Alas, as in past arguments, he doesn’t answer my fundamental complaint: There’s nothing in the physics textbook, or any other hard science source Robin can name, that even tries to bridge the gap between a bunch of neurons firing and the indubitable facts that I feel pain, think that Tolstoy was a great novelist, or love my children. 
. . .

In short, "We’ve looked at your physical parts, failed to find pain, therefore pain is physical."  This just begs the question.   Robin just can’t take seriously the logical truism that you can’t see pain through a microscope.  Unless you personally experience it, it’s inference, not observation – hence the "problem of other minds."

From a philosophical standpoint I take the problem of other minds seriously. From a practical standpoint I don’t.
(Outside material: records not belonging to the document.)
Lemma merge_entry_beyond (obj : value) (i : nat) (x : value) :
  Qs.arrayLimit < i ->
  questions_kind (fun _ => True) obj ->
  questions_kind (fun b => b = false) (merge_entry obj (nameField i, x)).
Proof.
  intros Hi Hobj. pose proof Hobj as [props [-> _]].
  unfold merge_entry. cbn [fst snd]. rewrite parseKeys_nameField_any.
  assert (Hl : Nat.leb i Qs.arrayLimit = false) by (apply Nat.leb_gt; exact Hi).
  rewrite Hl.
  apply (merge_questions props false _ (fun _ => True) (fun b => b = false) Hobj).
  intros b _. apply andb_false_r.
Qed.

Lemma fold_merge_kind (l : props_t) :
  Forall (fun kv => input_name (fst kv)) l ->
  forall obj,
    (questions_kind (fun b => b = false) obj ->
     questions_kind (fun b => b = false) (fold_left merge_entry l obj))
    /\ (questions_kind (fun _ => True) obj ->
        (exists i x, Qs.arrayLimit < i /\ In (nameField i, x) l) ->
        questions_kind (fun b => b = false) (fold_left merge_entry l obj)).
Proof.
  intros Hl. induction Hl as [|[k x] l Hk _ IH]; intros obj; cbn [fold_left].
  - split; [auto|]. intros _ [i [x [_ []]]].
  - cbn [fst] in Hk. split.
    + intros Hobj. apply (proj1 (IH _)).
      apply merge_entry_kind; auto.
    + intros Hobj [i [y [Hi [[= -> ->]|Hin]]]].
      * apply (proj1 (IH _)). now apply merge_entry_beyond.
      * apply (proj2 (IH _)); [|eauto].
        apply merge_entry_kind; auto.
Qed.

Lemma own_get_map (f : value -> value) (k : string) (props : props_t) :
  own_get k (map (fun kv => (fst kv, f (snd kv))) props)
  = option_map f (own_get k props).
Proof.
  induction props as [|[k' v] rest IH]; cbn [map own_get fst snd option_map]; [reflexivity|].
  now destruct (String.eqb k k').
Qed.

Lemma parse_beyond_limit (f : QuestionnaireForm) (text : string) :
  S Qs.arrayLimit < List.length (questions f) ->
  List.length (formFields f) <= Qs.parameterLimit ->
  pairs_of text = formFields f ->
  exists props qprops,
    Qs.parse text = VObj false props
    /\ own_get "questions" props = Some (VObj false qprops).
Proof.
  intros Hmany Hlen Hpairs. unfold pairs_of in Hpairs.
  assert (Htext : Qs.parse text
                  = Qs.compact (fold_left merge_entry (Qs.collect (formFields f))
                                          (VObj false []))).
  { unfold Qs.parse, Qs.parseValues.
    destruct text as [|c text']; [discriminate|].
    rewrite firstn_all2; [now rewrite Hpairs|].
    now rewrite <- (length_map Qs.parse_part), Hpairs. }
  assert (Hnames : Forall (fun kv => input_name (fst kv)) (Qs.collect (formFields f))).
  { apply Forall_forall. intros [k x] Hin. cbn [fst].
    apply in_own_get, collect_keys in Hin.
    pose proof (formFields_input_names f) as Hall.
    rewrite Forall_forall in Hall. now apply Hall. }
  assert (Hbeyond : exists i x, Qs.arrayLimit < i
                                /\ In (nameField i, x) (Qs.collect (formFields f))).
  { exists (S Qs.arrayLimit).
    pose proof (nameField_among_formFields f (S Qs.arrayLimit) Hmany) as Hin.
    apply collect_keys in Hin.
    destruct (own_get (nameField (S Qs.arrayLimit)) (Qs.collect (formFields f)))
      as [x|] eqn:E; [|congruence].
    exists x. split; [lia | now apply own_get_in]. }
  destruct (proj2 (fold_merge_kind _ Hnames (VObj false []))
                  (ex_intro _ [] (conj eq_refl I)) Hbeyond)
    as [props [Hfold Hq]].
  rewrite Htext, Hfold. cbn [Qs.compact].
  destruct (own_get "questions" props) as [[| | | | | a qprops]|] eqn:E;
    try contradiction; try discriminate.
  subst a. eexists. eexists. split; [reflexivity|].
  rewrite own_get_map, E. reflexivity.
Qed.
The fact that other’s express pain is enough for me to believe that they do and to structure my life as if they do. The fact that the structures of the brain seem to be the at least the source of if not the essence of consciousness are enough to make me care deeply about my loved one’s brains. The analog between neural interactions and behavior are strong enough to make me believe its those interaction that count.

Knowing his penchant for wagers I would offer Bryan the following thought bet. A family member is unconscious and suffering from a disease that will kill him or her in the next X amount of time. If a brain emulation is performed now, the original body will die immediately, but the Em will live on indefinitely. If we wait any amount of time the then emulation can no longer be performed.

What is the smallest largest X for which you would be willing to try the Em?